### What the exercise asks
Word for word, retype the tail of the data below, starting with the line that has "split; [exact Htrans|]." and including the last line.

Segment Start: The data

(** [isGameEndCondition]:
    [$count($filter($states.input, function($v) {$v.solved})) = $count($states.input)] *)
Definition isGameEndCondition (input : list bool) : bool :=
  Nat.eqb (length (List.filter (fun solved => solved) input)) (length input).

(** [notifyGameEnd]: [SET #State = :nextState] with ["Ready"] on key [$gameId]. *)
Definition notifyGameEnd (gameId : string) : M unit :=
  ddbUpdateGameState gameId "Ready".

(** The [Wait] state of the loop, in seconds. *)
Definition waitInLoop : nat := 1.

(** What one pass through [observationParallel] and [isGameEndChoice] leads to. *)
Inductive Next :=
| GameEnd                    (* notifyGameEnd ran: the execution succeeds *)
| Wait (seconds : nat)       (* waitInLoop, then observationParallel again *)
| ExecutionFailed (e : JsError).

Definition iteration (branches : list Branch) (gameId : string) : World -> Next * World :=
  fun w =>
    match observationParallel branches w with
    | (Return outputs, w1) =>
        if isGameEndCondition outputs
        then (GameEnd, (notifyGameEnd gameId w1).2)
        else (Wait waitInLoop, w1)
    | (Throw e, w1) => (ExecutionFailed e, w1)
    end.

(** A run of the state machine.  Between two iterations the outside world
    moves on (an operator repairs or breaks something, an instance finishes
    stopping); [outside] lists these moves, one per wait.  The run is still
    polling when the list is used up. *)
Inductive RunStatus := Polling | Converged | Failed.

Fixpoint run (branches : list Branch) (gameId : string)
    (outside : list (Aws -> Aws)) (w : World) : RunStatus * World :=
  match iteration branches gameId w with
  | (GameEnd, w1) => (Converged, w1)
  | (ExecutionFailed _, w1) => (Failed, w1)
  | (Wait _, w1) =>
      match outside with
      | [] => (Polling, w1)
      | move :: later => run branches gameId later (set_aws move w1)
      end
  end.

(** The state machine as deployed; [pass] binds [$gameId] from the input. *)
Definition stateMachineIteration (gameId : string) : World -> Next * World :=
  iteration functionNameArray gameId.

Definition stateMachineRun (gameId : string) (outside : list (Aws -> Aws))
  : World -> RunStatus * World :=
  run functionNameArray gameId outside.

End Observation.
Lemma digits12_app m x r :
  forallb is_digit m = true -> (length m = 1 \/ length m = 2) -> is_digit x = false ->
  digits12 (m ++ x :: r) = Some (m, x :: r).
Proof.
  intros Hd Hl Hx. destruct m as [|a [|b [|c m]]]; simpl in *; try lia.
  - rewrite andb_true_r in Hd. rewrite Hd, Hx. reflexivity.
  - rewrite andb_true_r in Hd. apply andb_true_iff in Hd as [Ha Hb].
    rewrite Ha, Hb. reflexivity.
Qed.

Lemma digits2_app y r :
  forallb is_digit y = true -> length y = 2 -> digits2 (y ++ r) = Some (y, r).
Proof.
  intros Hd Hl. destruct y as [|a [|b [|c y]]]; simpl in *; try lia.
  rewrite andb_true_r in Hd. rewrite Hd. reflexivity.
Qed.

Lemma span_spec p s :
  s = fst (span p s) ++ snd (span p s) /\ forallb p (fst (span p s)) = true /\
  stops p (snd (span p s)).
Proof.
  induction s as [|c s [IH1 [IH2 IH3]]]; simpl.
  - split; [reflexivity | split; [reflexivity | left; reflexivity]].
  - destruct (p c) eqn:E.
    + destruct (span p s) as [a b]. simpl in *.
      split; [rewrite <- IH1; reflexivity|]. rewrite E. auto.
    + simpl. split; [reflexivity | split; [reflexivity | right; eauto]].
Qed.

Lemma span_app p a r :
  forallb p a = true -> stops p r -> span p (a ++ r) = (a, r).
Proof.
  intros Ha Hr. induction a as [|c a IH]; simpl in *.
  - destruct Hr as [-> | [c [r' [-> Hc]]]]; simpl; [reflexivity|]. rewrite Hc. reflexivity.
  - apply andb_true_iff in Ha as [Hc Ha]. rewrite Hc, (IH Ha). reflexivity.
Qed.

Lemma plus_class_some p s a r :
  plus_class p s = Some (a, r) ->
  a <> [] /\ s = a ++ r /\ forallb p a = true /\ stops p r.
Proof.
  unfold plus_class. destruct (span_spec p s) as [H1 [H2 H3]].
  destruct (span p s) as [a' r'] eqn:E. simpl in *.
  destruct a' as [|c a']; [discriminate|]. intros H; injection H as <- <-.
  split; [discriminate | auto].
Qed.

Lemma plus_class_app p a r :
  a <> [] -> forallb p a = true -> stops p r -> plus_class p (a ++ r) = Some (a, r).
Proof.
  intros Hn Ha Hr. unfold plus_class. rewrite (span_app p a r Ha Hr).
  destruct a; [contradiction | reflexivity].
Qed.

(** Case analysis on the next [let*] of a matcher. *)
Ltac match_step :=
  match goal with
  | |- context [match ?e with Some _ => _ | None => None end] =>
      let E := fresh "E" in
      destruct e as [[?x ?y] | ] eqn:E || destruct e as [?x | ] eqn:E;
      [ | discriminate ]
  end.
Lemma purchase_without_trans_id_witness :
  Forall (fun kv : string * pyval => kv.1 ∈ extension_keys) []
  /\ answering (<["code" := PInt (-1)]> ∅) (sent shop)
       (purchase_request (self shop) "order-1" [])
     = Json (Object (<["code" := PInt (-1)]> ∅))
  /\ (<["code" := PInt (-1)]> ∅ : gmap string pyval) !! "code"
     = Some (PInt (-1))
  /\ (<["code" := PInt (-1)]> ∅ : gmap string pyval) !! "trans_id" = None
  /\ (purchase "order-1" [] (answering (<["code" := PInt (-1)]> ∅)) shop).1
     = Raise (Exn KeyError "'trans_id'").
Proof.
  assert (Hcode : (<["code" := PInt (-1)]> ∅ : gmap string pyval) !! "code"
                  = Some (PInt (-1))) by (vm_compute; reflexivity).
  assert (Htrans : (<["code" := PInt (-1)]> ∅ : gmap string pyval) !! "trans_id"
                   = None) by (vm_compute; reflexivity).
  split; [constructor|]. split; [reflexivity|]. split; [exact Hcode|].
  split; [exact Htrans|].
  exact (purchase_without_trans_id "order-1" []
           (answering (<["code" := PInt (-1)]> ∅)) shop
           (<["code" := PInt (-1)]> ∅) (Forall_nil_2 _) eq_refl Hcode Htrans).
Defined.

Segment End: The data

### Answer to the exercise
  split; [exact Htrans|].
  exact (purchase_without_trans_id "order-1" []
           (answering (<["code" := PInt (-1)]> ∅)) shop
           (<["code" := PInt (-1)]> ∅) (Forall_nil_2 _) eq_refl Hcode Htrans).
Defined.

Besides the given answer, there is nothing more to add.